*** Exercise material Section Begins ***

(* ===== verification/Heap.v ===== *)
(** * The interface of the user-level allocator

    [malloc] of user/umalloc.c as its clients see it: an operation on the
    process and the laws they rely on.  A live block is a pair of an address
    and a length.  The laws say that a new block is apart from the live ones
    and that allocation changes no live block and nothing outside the
    allocator's own memory; Umalloc shows that the code keeps them. *)

From S2P Require Import Prelude Memory CString User.

Class Malloc (OS : Type) := malloc : Z -> U OS Z.

Definition in_block (b : Z * Z) (x : Z) : Prop := b.1 <= x < b.1 + b.2.
Definition in_blocks (bs : list (Z * Z)) (x : Z) : Prop := exists b, b ∈ bs /\ in_block b x.

#[export] Instance in_block_dec b x : Decision (in_block b x).
Proof. unfold in_block. apply _. Defined.

Class MallocOk (OS : Type) {K : Kernel OS} {STR : Streams OS} {M : Malloc OS} := {
  (** The bytes the allocator may use: its statics and the heap. *)
  private : Z -> Prop;
  (** [arena n bs w]: the blocks [bs] are live and [n] more requests of up
      to 4096 bytes will be served. *)
  arena : nat -> list (Z * Z) -> user OS -> Prop;
  (** The state of the allocator is in the bytes that are not lent out. *)
  arena_ext : forall n bs m m' s, arena n bs (User m s) -> mem_ok m' ->
    (forall x, private x -> ~ in_blocks bs x -> mget m' x = mget m x) -> arena n bs (User m' s);
  arena_weaken : forall n bs w, arena (S n) bs w -> arena n bs w;
  arena_private : forall n bs w x, arena n bs w -> in_blocks bs x -> private x;
  arena_ok : forall n bs w, arena n bs w -> mem_ok w.(umem);
  malloc_ok : forall B n bs size w, arena (S n) bs w -> 0 < size <= 4096 ->
    wpx B (malloc size) (fun p w' =>
      p <> 0 /\ 0 <= p /\ p + size < 2 ^ 64 /\
      arena n ((p, size) :: bs) w' /\
      (forall x, in_block (p, size) x -> private x /\ ~ in_blocks bs x) /\
      (forall x, ~ private x \/ in_blocks bs x -> mget w'.(umem) x = mget w.(umem) x) /\
      (forall f, output w'.(usys) f = output w.(usys) f) /\
      same_streams readable writable w.(usys) w'.(usys)) w;
}.
(** ** Growing the heap *)

Lemma heap_grow m m' brk fl lv n :
  heap m brk fl lv -> 1 <= n -> brk + sizeof_Header * n < 2 ^ 36 -> mem_ok m' ->
  (forall x, x < brk -> mget m' x = mget m x) ->
  heap (set_size m' brk n) (brk + sizeof_Header * n) fl ((brk, n) :: lv).
Proof using SOK.
  intros [Hm Hlk Hsp Hfl Hlv Hsz Hap Hdj (f & Hf & Ef) Hbrk] Hn Hmax Hm' Hx.
  assert (forall x, x < brk -> mget (set_size m' brk n) x = mget m x) as Hlow.
  { intros x Hlt. rewrite mget_set_size_out by (unfold header; lia). by apply Hx. }
  pose proof base_pos as Hbase. pose proof freep_pos as Hfp. unfold sizeof_Header in *.
  assert (forall b, inside brk b -> inside (brk + 16 * n) b /\ apart (brk, n) b) as Hin.
  { unfold inside, apart, bend, sizeof_Header. cbn. lia. }
  assert (forall l, Forall (inside brk) l -> Forall (inside (brk + 16 * n)) l /\ Forall (apart (brk, n)) l) as Hall.
  { intros l Hl. split; (eapply Forall_impl; [exact Hl|]); intros b Hb; by apply Hin. }
  split.
  - by apply mem_ok_set_size.
  - eapply linked_ext; [|exact Hlk]. intros c x Hc Hcx. apply Hlow.
    destruct (node_cases brk fl Hfl c Hc) as [->|[_ Hi]]; unfold inside, header, bend, sizeof_Header in *; cbn in *; lia.
  - done.
  - by apply Hall.
  - constructor; [unfold inside, bend, sizeof_Header; cbn; lia|by apply Hall].
  - constructor; [cbn; apply s_size_set_size; lia|].
    rewrite Forall_forall in Hsz, Hlv |- *. intros b Hb. rewrite <-(Hsz b Hb). apply fields_ext.
    intros x Hbx. apply Hlow. specialize (Hlv b Hb). unfold inside, header, bend, sizeof_Header in *. lia.
  - constructor; [by apply Hall|done].
  - split; [by apply Hall|done].
  - exists f. split; [done|]. rewrite <-Ef. apply load64_ext. intros x Hfx. apply Hlow. lia.
  - lia.
Qed.

(** The heap before the first call. *)
Lemma heap_start m brk :
  mem_ok m -> heap_lo <= brk < 2 ^ 36 ->
  heap (set_size (store64 (store64 m freep base) base base) base 0) brk [] [].
Proof using SOK.
  intros Hm Hbrk. pose proof base_pos. pose proof freep_pos. pose proof statics_apart. unfold sizeof_Header in *.
  split; try done.
  - by apply mem_ok_set_size, mem_ok_store64, mem_ok_store64.
  - cbn. split_and!; [by apply s_size_set_size| |done]. rewrite s_ptr_set_size. apply s_ptr_set_ptr. lia.
  - cbn. lia.
  - exists (base, 0). split; [by left|]. cbn. etransitivity; [|apply (load64_store64 m freep base); lia].
    apply load64_ext. intros x Hx. rewrite mget_set_size_out by (unfold header, sizeof_Header; lia).
    apply mget_store64_out. lia.
Qed.
End heap.

(** ** What the kernel promises about [sbrk]

    [brk s] is the size of the process and [avail s] how much it can grow:
    a larger request fails and changes nothing. *)
Definition quiet {OS} `{K : Kernel OS, !Streams OS} (s s' : OS) : Prop :=
  (forall f, output s' f = output s f) /\ (forall f, input s' f = input s f) /\
  same_streams readable writable s s'.

Class Sbrk (OS : Type) {K : Kernel OS} {STR : Streams OS} := {
  brk : OS -> Z;
  avail : OS -> Z;
  sbrk_grows : forall n m s, 0 <= n < 2 ^ 31 -> n <= avail s -> mem_ok m -> exists m' s',
    ecall SYS_sbrk [n; SBRK_EAGER] m s = Back (brk s) m' s' /\
    brk s' = brk s + n /\ avail s' = avail s - n /\ mem_ok m' /\
    (forall x, x < brk s -> mget m' x = mget m x) /\ quiet s s';
  sbrk_fails : forall n m s, avail s < n < 2 ^ 31 -> exists s',
    ecall SYS_sbrk [n; SBRK_EAGER] m s = Back SBRK_ERROR m s' /\
    brk s' = brk s /\ avail s' = avail s /\ quiet s s';
}.

Section rules.
Context {OS : Type} `{K : Kernel OS, STR : !Streams OS, SB : !Sbrk OS, STA : Statics, SOK : !StaticsOk, FUE : Fuel}.
Context (B : user OS -> Prop).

*** Exercise material Section Ends ***

*Brief*
In the entries above, find the line with "- constructor; [by apply Hall|done]." and the line with "- cbn. lia.", then set down exactly those two and every line between them, nothing else.

*Response*
  - constructor; [by apply Hall|done].
  - split; [by apply Hall|done].
  - exists f. split; [done|]. rewrite <-Ef. apply load64_ext. intros x Hfx. apply Hlow. lia.
  - lia.
Qed.

(** The heap before the first call. *)
Lemma heap_start m brk :
  mem_ok m -> heap_lo <= brk < 2 ^ 36 ->
  heap (set_size (store64 (store64 m freep base) base base) base 0) brk [] [].
Proof using SOK.
  intros Hm Hbrk. pose proof base_pos. pose proof freep_pos. pose proof statics_apart. unfold sizeof_Header in *.
  split; try done.
  - by apply mem_ok_set_size, mem_ok_store64, mem_ok_store64.
  - cbn. split_and!; [by apply s_size_set_size| |done]. rewrite s_ptr_set_size. apply s_ptr_set_ptr. lia.
  - cbn. lia.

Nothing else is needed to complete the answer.